For many people, a check to a local charity is a way to give back. For community volunteer and local business owner Will Turpin, there seemed to be more that could be done at Coburn Place Safe Haven. After he took a tour of the Northside Indianapolis transitional home for families affected by domestic violence, he was convinced.

Will, owner of Whiskey & Honey Salon, helps Coburn kids with their homework and art projects, rounds up donors for two annual fundraising events, drives around the city to pick up donations for the Coburn Place pantry, and more. Some days, it still doesn’t seem like enough. But his 12 hours or more a month touch a personal place, as domestic violence affected his family and his mother. His business reflects his commitment, as well. There are Coburn Place stickers, coffee mugs and domestic violence hotline numbers throughout the salon.
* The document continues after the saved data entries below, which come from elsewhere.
(** * HeliosEngine build scripts: configure.py and build.py

    A shallow embedding of the toolchain detection, configuration
    resolution, environment bootstrap and build orchestration code of
    [scripts/configure.py] and [scripts/build.py], and of the formatting
    and linting scripts build.py starts, [scripts/format.py] and
    [scripts/lint.py], followed by the properties of that code.

    Conventions of the embedding:
    - Python [str] is [string], restricted to ASCII text;
    - [Optional[T]] is [option T]; Python truthiness of an optional string
      ([if args.compiler:]) is [truthy];
    - [dict] is [gmap string string];
    - [pathlib.Path] is the list of its components;
    - the host (installed tools, outcome of subprocesses) is a record of
      oracles [Host]; the mutable part of the process (environment
      variables, file system, pending console input, subprocesses started)
      is the state [World] threaded by the monad [M];
    - [input()] raising [KeyboardInterrupt] or [EOFError] is an exceptional
      outcome [Exc] of [M];
    - console output ([print_info] and friends) is not modelled. *)

From Stdlib Require Import ZArith Ascii String List Bool Lia DecimalString Sorted.
From stdpp Require Import base option list gmap strings.

Open Scope Z_scope.

(** ** Python strings *)

Module Py.

Definition dquote : string := String "034"%char EmptyString.
Definition backslash : string := String "092"%char EmptyString.

Definition is_upper (c : ascii) : bool :=
  let n := nat_of_ascii c in (Nat.leb 65 n && Nat.leb n 90)%bool.
Definition is_lower (c : ascii) : bool :=
  let n := nat_of_ascii c in (Nat.leb 97 n && Nat.leb n 122)%bool.

Definition lower_char (c : ascii) : ascii :=
  if is_upper c then ascii_of_nat (nat_of_ascii c + 32) else c.
Definition upper_char (c : ascii) : ascii :=
  if is_lower c then ascii_of_nat (nat_of_ascii c - 32) else c.

Fixpoint map_chars (f : ascii -> ascii) (s : string) : string :=
  match s with
  | EmptyString => EmptyString
  | String c r => String (f c) (map_chars f r)
  end.

(** [s.lower()], [s.upper()] *)
Definition lower : string -> string := map_chars lower_char.
Definition upper : string -> string := map_chars upper_char.

(** [s.capitalize()] *)
Definition capitalize (s : string) : string :=
  match s with
  | EmptyString => EmptyString
  | String c r => String (upper_char c) (lower r)
  end.

(** [s.startswith(p)] *)
Fixpoint startswith (p s : string) : bool :=
  match p, s with
  | EmptyString, _ => true
  | String a p', String b s' => (Ascii.eqb a b && startswith p' s')%bool
  | String _ _, EmptyString => false
  end.

(** [sub in s] *)
Fixpoint contains (sub s : string) : bool :=
  (startswith sub s ||
   match s with
   | EmptyString => false
   | String _ r => contains sub r
   end)%bool.

(** [str.isspace] on ASCII *)
Definition is_space (c : ascii) : bool :=
  let n := nat_of_ascii c in
  ((Nat.leb 9 n && Nat.leb n 13) || (Nat.leb 28 n && Nat.leb n 32))%bool.

Fixpoint lstrip (s : string) : string :=
  match s with
  | EmptyString => EmptyString
  | String c r => if is_space c then lstrip r else s
  end.

Fixpoint rev_onto (s acc : string) : string :=
  match s with
  | EmptyString => acc
  | String c r => rev_onto r (String c acc)
  end.
Definition rev (s : string) : string := rev_onto s EmptyString.

Definition rstrip (s : string) : string := rev (lstrip (rev s)).

(** [s.strip()] *)
Definition strip (s : string) : string := rstrip (lstrip s).

(** [s.partition(c)] for a one-character separator: [None] when the
    separator does not occur ([c in s] is false). *)
Fixpoint partition (c : ascii) (s : string) : option (string * string) :=
  match s with
  | EmptyString => None
  | String a r =>
      if Ascii.eqb a c then Some (EmptyString, r)
      else match partition c r with
           | Some (k, v) => Some (String a k, v)
           | None => None
           end
  end.

(** [s.split(c)[0]] *)
Definition before (c : ascii) (s : string) : string :=
  match partition c s with
  | Some (k, _) => k
  | None => s
  end.

(** Line boundaries of [str.splitlines] on ASCII text, and of a text file
    read with universal newlines. *)
Definition is_linebreak (c : ascii) : bool :=
  let n := nat_of_ascii c in
  ((Nat.leb 10 n && Nat.leb n 13) || (Nat.leb 28 n && Nat.leb n 30))%bool.
Definition is_newline (c : ascii) : bool :=
  (Ascii.eqb c "010" || Ascii.eqb c "013")%bool.

(** [split_acc brk cur s]: [cur] is the current line, reversed. A carriage
    return followed by a line feed is one boundary. *)
Fixpoint split_acc (brk : ascii -> bool) (cur : string) (s : string) : list string :=
  match s with
  | EmptyString =>
      match cur with EmptyString => [] | _ => [rev cur] end
  | String c r =>
      if brk c then
        match c, r with
        | "013"%char, String "010"%char r' => rev cur :: split_acc brk EmptyString r'
        | _, _ => rev cur :: split_acc brk EmptyString r
        end
      else split_acc brk (String c cur) r
  end.

(** [s.splitlines()] *)
Definition splitlines (s : string) : list string := split_acc is_linebreak EmptyString s.

(** [for line in f] over the text [s] of a file (line ends dropped) *)
Definition file_lines (s : string) : list string := split_acc is_newline EmptyString s.

(** [x in (a, b, ...)] for strings, and for an optional string *)
Definition among (x : string) (l : list string) : bool := existsb (String.eqb x) l.
Definition opt_among (o : option string) (l : list string) : bool :=
  match o with Some x => among x l | None => false end.
Definition opt_is (o : option string) (x : string) : bool := opt_among o [x].
(** * patchutils: a shallow embedding of [patchutils.py]

    The Python module reads patch files (normal, ed, unified, git) through a
    positioned line reader.  This development embeds the reader framework,
    the lexical helpers, the hunk parsers, the header scan of
    [PatchFile.add_patch] and the driver [PatchFile.__init__], and proves
    properties of them.

    Conventions of the embedding:
    - a Python [str] is a [list ascii] (code points below 256); Python
      integers are [Z];
    - a method that mutates its object takes the object and returns the new
      one; the reader is threaded through a state-and-exception monad;
    - Python exceptions are the [Raise] outcome; a loop whose model runs on
      fuel reports [Fuel] when the fuel is used up, and the inner loops are
      shown never to do so;
    - [dateutil.parser.parse] and the epoch timestamp are outside the module
      and are parameters of the header code. *)

From Stdlib Require Import ZArith List Ascii String Bool Lia.
From Stdlib Require Import FunctionalExtensionality.
Import ListNotations.
Local Open Scope Z_scope.

(* ================================================================== *)
(** ** Python strings and lists *)
(* ================================================================== *)

Module Py.

Definition str := list ascii.

(** A Python literal; escapes are written with the characters below. *)
Definition lit (s : string) : str := list_ascii_of_string s.
Lemma checkAndSendSelection_eq (app : App) (wm : WorkspaceManager) :
  checkAndSendSelection util app wm =
  if isSelectionInEditableNote app
  then match activeEditor app with
       | Some e => sendSelectionContext util app e wm
       | None => (tt, wm, [])
       end
  else (tt, wm, []).
Proof.
  unfold checkAndSendSelection, activeEditor.
  destruct (isSelectionInEditableNote app); [|reflexivity]. simpl.
  destruct (activeLeaf app) as [r|]; simpl; [|reflexivity].
  destruct (views app !! r) as [v|]; simpl; [|reflexivity].
  by destruct (editor v).
Qed.

(** The active [MarkdownView], when there is one, is the view whose editor
    the selection-change listener reads. *)
Lemma liveSource_activeEditor (app : App) r e f :
  liveSource app = Some (r, e, f) -> activeEditor app = Some e.
Proof.
  unfold liveSource, getActiveViewOfType, activeEditor.
  destruct (activeLeaf app) as [r'|]; simpl; [|discriminate].
  destruct (views app !! r') as [v|]; simpl; [|discriminate].
  destruct (isMarkdownView v); simpl; [|discriminate].
  destruct (editor v) as [e'|]; simpl; [|discriminate].
  destruct (activeFile app); simpl; [|discriminate]. by intros [= -> -> ->].
Qed.
(** * C# project analyser: a shallow embedding of [analyze_cs_projects.py]
      and [nuget.py], and the properties of its reference table.

    The script walks a folder, reads every [.csproj] file and its sibling
    [packages.config], asks the NuGet registry about the references that are
    packages, and renders two HTML tables.  Everything the script takes from
    its surroundings (the file tree, the XML documents, the HTTP answers, the
    [os.path] helpers, the case mappings of [str], the temporary file and
    the browser) is gathered in a record [Env]; the Python objects that
    are shared and mutated ([self.all_references], the usage lists of the
    matrix) are threaded through explicitly. *)

From Stdlib Require Import Ascii String ZArith Sorting.Sorted Permutation.
From stdpp Require Import base option list gmap strings.

Local Open Scope string_scope.
Local Open Scope list_scope.

(** ** Python strings *)

Module PyStr.

(** [s.split(sep)] for a one-character separator: the pieces between the
    occurrences of [sep]; the result is never empty. *)
Fixpoint split (sep : ascii) (s : string) : list string :=
  match s with
  | EmptyString => [EmptyString]
  | String c rest =>
      if Ascii.eqb c sep then EmptyString :: split sep rest
      else match split sep rest with
           | [] => [String c EmptyString]
           | tok :: toks => String c tok :: toks
           end
  end.

(** [sep.join(l)] *)
Fixpoint join (sep : string) (l : list string) : string :=
  match l with
  | [] => ""
  | [x] => x
  | x :: rest => x +:+ sep +:+ join sep rest
  end.

(** Case on the ASCII letters.  The strings of this development are byte
    strings (UTF-8): a byte below 128 is an ASCII character, the others are
    the pieces of the characters beyond ASCII. *)
Definition lower_ascii (c : ascii) : ascii :=
  let n := nat_of_ascii c in
  if ((65 <=? n)%nat && (n <=? 90)%nat)%bool then ascii_of_nat (n + 32) else c.

Definition upper_ascii (c : ascii) : ascii :=
  let n := nat_of_ascii c in
  if ((97 <=? n)%nat && (n <=? 122)%nat)%bool then ascii_of_nat (n - 32) else c.

Fixpoint map_chars (f : ascii -> ascii) (s : string) : string :=
  match s with
  | EmptyString => EmptyString
  | String c rest => String (f c) (map_chars f rest)
  end.
(** X8. One host, serial schedule.  In a completed iteration from any
    state in which a run starts an iteration, no phase writes
    betweeness_centrality before BC's operator runs, and that operator
    adds to the centrality of every local node the dependency the phases
    left at it (a [float] addition) and resets the dependency to +0.
    The dependency is still +0 when the shortest-path counter has ended,
    and at a node the breadth-first phase did not reach it is +0 when
    BC's operator runs.  Nodes outside the local range are not touched by
    BC's operator. *)
Theorem X8_centrality_accumulates : forall g w i fuel w4 w5 w',
  wf_graph g -> iteration_start g w ->
  BC_upto_NumShortestPaths fuel g i w = Ok w4 ->
  BC_phases fuel g i w = Ok w5 ->
  BC_iteration fuel g i w = Ok w' ->
  forall v,
    betweeness_centrality (nodes w5 v) = betweeness_centrality (nodes w v) /\
    ((v < numNodes g)%nat ->
     dependency (nodes w4 v) = F32.zero /\
     (current_length (nodes w4 v) = infinity ->
      dependency (nodes w5 v) = F32.zero)) /\
    nodes w' v
    = (if (v <? numNodes g)%nat
       then set_dependency F32.zero
              (set_betweeness_centrality
                 (F32.add (betweeness_centrality (nodes w v))
                    (dependency (nodes w5 v))) (nodes w5 v))
       else nodes w5 v).
Proof.
  intros g w i fuel w4 w5 w' Hwf Hit E4 E5 E v.
  pose proof (iteration_start_inv g w Hwf Hit) as Hst.
  unfold BC_iteration in E. rewrite E5 in E. cbn [bind] in E.
  injection E as <-.
  unfold BC_phases in E5. rewrite E4 in E5. cbn [bind] in E5.
  unfold DependencyPropogation_go in E5.
  unfold BC_upto_NumShortestPaths in E4.
  apply bind_Ok_inv in E4 as (w2 & E2 & E4).
  unfold NumShortestPaths_go in E4.
  pose proof (BC_upto_SSSP_frame g i w fuel w2 Hst E2 v) as Hfr.
  assert (H2 : betweeness_centrality (nodes w2 v)
               = betweeness_centrality (nodes w v) /\
               ((v < numNodes g)%nat ->
                dependency (nodes w2 v) = dependency (nodes w v))).
  { change (betweeness_centrality (without_lengths (nodes w2 v))
            = betweeness_centrality (nodes w v) /\
            ((v < numNodes g)%nat ->
             dependency (without_lengths (nodes w2 v))
             = dependency (nodes w v))).
    rewrite Hfr. destruct (v <? numNodes g)%nat; [|split; reflexivity].
    unfold InitializeIteration_node.
    destruct (getGID g v =? i); simpl; split; reflexivity. }
  destruct (NumShortestPaths_loop_bc g fuel _ w4 E4 v) as [Hb4 Hd4].
  rewrite PredAndSucc_go_nodes in Hb4, Hd4. simpl in Hb4, Hd4.
  assert (Hb5 : betweeness_centrality (nodes w5 v)
                = betweeness_centrality (nodes w v)).
  { rewrite (DependencyPropogation_loop_bc g i fuel w4 w5 E5 v), Hb4.
    apply H2. }
  split; [exact Hb5|]. split.
  - intros Hv.
    assert (Hz : dependency (nodes w4 v) = F32.zero).
    { rewrite Hd4, (proj2 H2 Hv). now apply (iteration_start_dependency g). }
    split; [exact Hz|]. intros Hinf.
    destruct (DependencyPropogation_loop_unvisited g i fuel w4 w5 E5 v Hinf)
      as [_ ->]. exact Hz.
  - cbn [nodes with_nodes].
    rewrite (do_all_local BC_op
               (fun _ d =>
                  set_dependency F32.zero
                    (set_betweeness_centrality
                       (F32.add (betweeness_centrality d) (dependency d)) d))
               BC_op_spec) by apply seq_NoDup.
    rewrite mem_all_nodes, Hb5. reflexivity.
Qed.
Section ServiceSamples.
Import JS Api Spec Samples.

(** C9, as stated, fails: a reply with status 200 whose body reports a
    failure ([success: false], with an [error] text) is no failure for
    [getRecommendations]. The call does not throw; it returns the [data] of
    that body, here a result without recommendations. *)
Lemma getRecommendations_returns_reported_failure :
  (exists response body,
     post_recommendations degraded sofa_request = Return response
     /\ data response = Some body
     /\ reply_success body = Some false
     /\ reply_error body = Some "embedding unavailable")
  /\ getRecommendations sofa_request degraded tt
     = (Return (Some no_recommendations), tt, [PostRecommendations sofa_request])
  /\ Types.recommendations no_recommendations = [].
Proof.
  split; [|split; reflexivity].
  eexists _, _. repeat split; reflexivity.
Qed.

Lemma getRecommendations_throws_on_rejection_witness :
  exists outcome,
    getRecommendations sofa_request degraded tt
    = (outcome, tt, [PostRecommendations sofa_request])
    /\ (outcome = Throw (Error "Failed to fetch recommendations")
        <-> rejected_or_null (post_recommendations degraded sofa_request) = true)
    /\ (rejected_or_null (post_recommendations degraded sofa_request) = false ->
        exists response body,
          post_recommendations degraded sofa_request = Return response
          /\ data response = Some body
          /\ outcome = Return (reply_data body)).
Proof.
  exact (getRecommendations_throws_on_rejection degraded tt sofa_request).
Defined.

End ServiceSamples.

(* ===================================================================== *)
(** * List facts used by the retrieval pipeline                           *)
(* ===================================================================== *)

Section ListFacts.
Context {A : Type}.

Lemma filter_sublist (f : A -> bool) (l : list A) :
  List.filter f l `sublist_of` l.
Proof.
  induction l as [|x l IH]; simpl; [constructor|].
  destruct (f x); now constructor.
Qed.

Lemma filter_empty (f : A -> bool) (l : list A) :
  (forall x, In x l -> f x = false) -> List.filter f l = [].
Proof.
  induction l as [|x l IH]; simpl; intros H; [reflexivity|].
  rewrite (H x) by now left. apply IH. intros y Hy. apply H. now right.
Qed.

Lemma sublist_In (l1 l2 : list A) (x : A) :
  l1 `sublist_of` l2 -> In x l1 -> In x l2.
Proof.
  induction 1 as [|y l1 l2 _ IH|y l1 l2 _ IH]; simpl; intuition.
Qed.

Lemma StronglySorted_sublist (R : relation A) (l1 l2 : list A) :
  l1 `sublist_of` l2 -> StronglySorted R l2 -> StronglySorted R l1.
Proof.
  induction 1 as [|x l1 l2 Hsub IH|x l1 l2 Hsub IH]; intros Hs.
  - constructor.
  - apply StronglySorted_inv in Hs as [Hs Hx]. constructor; [auto|].
    rewrite Forall_forall in *. intros y Hy. apply Hx.
    apply list_elem_of_In. apply list_elem_of_In in Hy.
    eapply sublist_In; eauto.
  - apply StronglySorted_inv in Hs as [Hs _]. auto.
Qed.

Lemma StronglySorted_lookup (R : relation A) (l : list A) (i j : nat) (a b : A) :
  StronglySorted R l -> (i < j)%nat ->
  l !! i = Some a -> l !! j = Some b -> R a b.
Proof.
  intros Hs. revert i j. induction Hs as [|x l Hs IH Hx]; intros i j Hij Hi Hj.
  - discriminate.
  - destruct j as [|j]; [lia|]. destruct i as [|i]; simpl in *.
    + injection Hi as <-. rewrite Forall_forall in Hx. apply Hx.
      eapply list_elem_of_lookup_2; eauto.
    + apply (IH i j); [lia | assumption | assumption].
Qed.

Lemma NoDup_map_injective {B} (f : A -> B) (l : list A) (x y : A) :
  NoDup (map f l) -> In x l -> In y l -> f x = f y -> x = y.
Proof.
  induction l as [|z l IH]; simpl; [tauto|].
  intros Hnd. apply NoDup_cons in Hnd as [Hz Hnd].
  rewrite list_elem_of_In in Hz.
  intros [-> | Hx] [-> | Hy] E; auto.
  - exfalso. apply Hz. rewrite E. now apply in_map.
  - exfalso. apply Hz. rewrite <- E. now apply in_map.
Qed.

End ListFacts.

(* ===================================================================== *)
(** * The retrieval pipeline                                              *)
(* ===================================================================== *)

Section RetrievalFacts.
Import Retrieval Spec.

Local Set Default Proof Using "Type".

Context {Vector : Type}.
Variable encoder : nat -> string -> option Vector.
Variable cosine : Vector -> Vector -> Score.
Variable price_of : Types.Product -> Z.
Variable malformed : Types.Filters -> bool.
Variable oversample_factor : nat.

#[local] Instance ranks_before_total : Total ranks_before.
Proof.
  intros a b. unfold ranks_before.
  destruct (Z.lt_trichotomy (c_score a) (c_score b)) as [H | [H | H]]; auto.
  destruct (total String.le (c_id a) (c_id b)); auto.
Qed.

#[local] Instance ranks_before_trans : Transitive ranks_before.
Proof.
  intros a b c [H1 | [H1 L1]] [H2 | [H2 L2]]; unfold ranks_before.
  - left. lia.
  - left. lia.
  - left. lia.
  - right. split; [lia|]. etrans; eauto.
Qed.

(** Two candidates that rank before each other have the same score and
    the same id. *)
Lemma ranks_before_antisym (a b : Candidate) :
  ranks_before a b -> ranks_before b a ->
  c_score a = c_score b /\ c_id a = c_id b.
Proof.
  intros [H1 | [H1 L1]] [H2 | [H2 L2]]; try lia.
  split; [assumption|]. now apply (anti_symm String.le).
Qed.

Lemma delete_ids (id : string) (idx : @Index Vector) :
  map e_id (Retrieval.delete id idx) `sublist_of` map e_id idx
  /\ ~ In id (map e_id (Retrieval.delete id idx)).
Proof.
  unfold Retrieval.delete. induction idx as [|e idx [IH1 IH2]]; simpl.
  - split; [constructor | intros []].
  - destruct (String.eqb_spec (e_id e) id) as [E | E]; simpl.
    + split; [now constructor | exact IH2].
    + split; [now constructor | intros [H | H]; auto].
Qed.

(** [upsert] and [delete] keep the ids of the index distinct. *)
Lemma upsert_well_formed (id : string) (v : Vector) (metadata : Types.Product)
    (idx : @Index Vector) :
  well_formed idx -> well_formed (Retrieval.upsert id v metadata idx).
Proof.
  unfold well_formed, Retrieval.upsert. simpl. intros H.
  destruct (delete_ids id idx) as [Hsub Hnot]. unfold Retrieval.delete in *.
  apply NoDup_cons. split.
  - now rewrite list_elem_of_In.
  - eapply sublist_NoDup; eauto.
Qed.

Lemma delete_well_formed (id : string) (idx : @Index Vector) :
  well_formed idx -> well_formed (Retrieval.delete id idx).
Proof.
  unfold well_formed. intros H.
  destruct (delete_ids id idx) as [Hsub _]. eapply sublist_NoDup; eauto.
Qed.

Lemma ranked_scores (l : list Candidate) :
  StronglySorted ranks_before l -> non_increasing (map c_score l).
Proof.
  unfold non_increasing. induction 1 as [|a l Hs IH Ha]; simpl; constructor.
  - exact IH.
  - destruct l as [|b l]; simpl; constructor.
    apply Forall_inv in Ha. destruct Ha as [H | [H _]]; lia.
Qed.

Lemma ranking_sorted (l : list Candidate) :
  StronglySorted ranks_before (merge_sort ranks_before l).
Proof. apply StronglySorted_merge_sort; apply _. Qed.

Lemma query_sorted (idx : Index) (v : Vector) (k : nat) :
  StronglySorted ranks_before (query cosine idx v k).
Proof.
  unfold query. eapply StronglySorted_sublist; [apply sublist_take|].
  apply ranking_sorted.
Qed.

Lemma query_elements (idx : Index) (v : Vector) (k : nat) (c : Candidate) :
  In c (query cosine idx v k) -> exists e, In e idx /\ c = score_entry cosine v e.
Proof.
  unfold query. intros H.
  apply (sublist_In _ _ _ (sublist_take _ _)) in H.
  apply list_elem_of_In in H. rewrite merge_sort_Permutation in H.
  apply list_elem_of_In, in_map_iff in H. destruct H as (e & <- & He). eauto.
Qed.

(** The answer of the index does not depend on the order in which the
    entries are stored. *)
Lemma query_storage_order (idx idx' : Index) (v : Vector) (k : nat) :
  well_formed idx -> idx ≡ₚ idx' ->
  query cosine idx v k = query cosine idx' v k.
Proof.
  intros Hwf Hperm. unfold query. f_equal.
  apply (StronglySorted_unique_strong ranks_before);
    [| apply ranking_sorted | apply ranking_sorted |].
  - intros x1 x2 H1 H2 R12 R21.
    rewrite merge_sort_Permutation in H1, H2.
    apply list_elem_of_In, in_map_iff in H1, H2.
    destruct H1 as (e1 & <- & He1). destruct H2 as (e2 & <- & He2).
    destruct (ranks_before_antisym _ _ R12 R21) as [_ Hid]. simpl in Hid.
    f_equal. apply (NoDup_map_injective e_id idx); auto.
    apply list_elem_of_In. rewrite Hperm. now apply list_elem_of_In.
  - rewrite !merge_sort_Permutation. now apply Permutation_map.
Qed.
“For me, I work with women all day and every day,” Will said. His salon makes a perfect safe setting where someone might be able to reach out, ask for a phone number — or find out about a safe place to go, such as Coburn Place. The wait can be long for transitional housing, but 92% of Coburn “graduates” exit to safe housing of their choice, often being provided the donated furniture, pots and pans and bedding with them to start a new place. Will's rounds are always necessary, because the pantry and donated household goods can be depleted quickly based on the nature of transitional housing. Coburn isn’t meant to be a permanent haven, but a place where a family lives, learns, re-unites and gets on steady footing again.

Last year, Coburn Place provided more than 31,000 days of safe housing to 65 adults and 112 children. “People here are given the chance to become whole again,” Will said, which is why he keeps domestic violence issues top of mind. “Coburn really takes families who are just surviving and sets them up to be successful.” Can you do more for Coburn Place during Domestic Violence Awareness Month this October and become a #HopeLineHero like Will Turpin? You can. Simply donate your no-longer-used wireless devices at the Sunday, Oct. 25 Colts home game.

Volunteers will be at the entrance gates from 11 a.m. to 1 p.m. All donations become cash grants for Coburn through HopeLine from Verizon. And if you don’t have a device to donate, simply drop some change and bills into a volunteer’s donation jar or find the time to volunteer.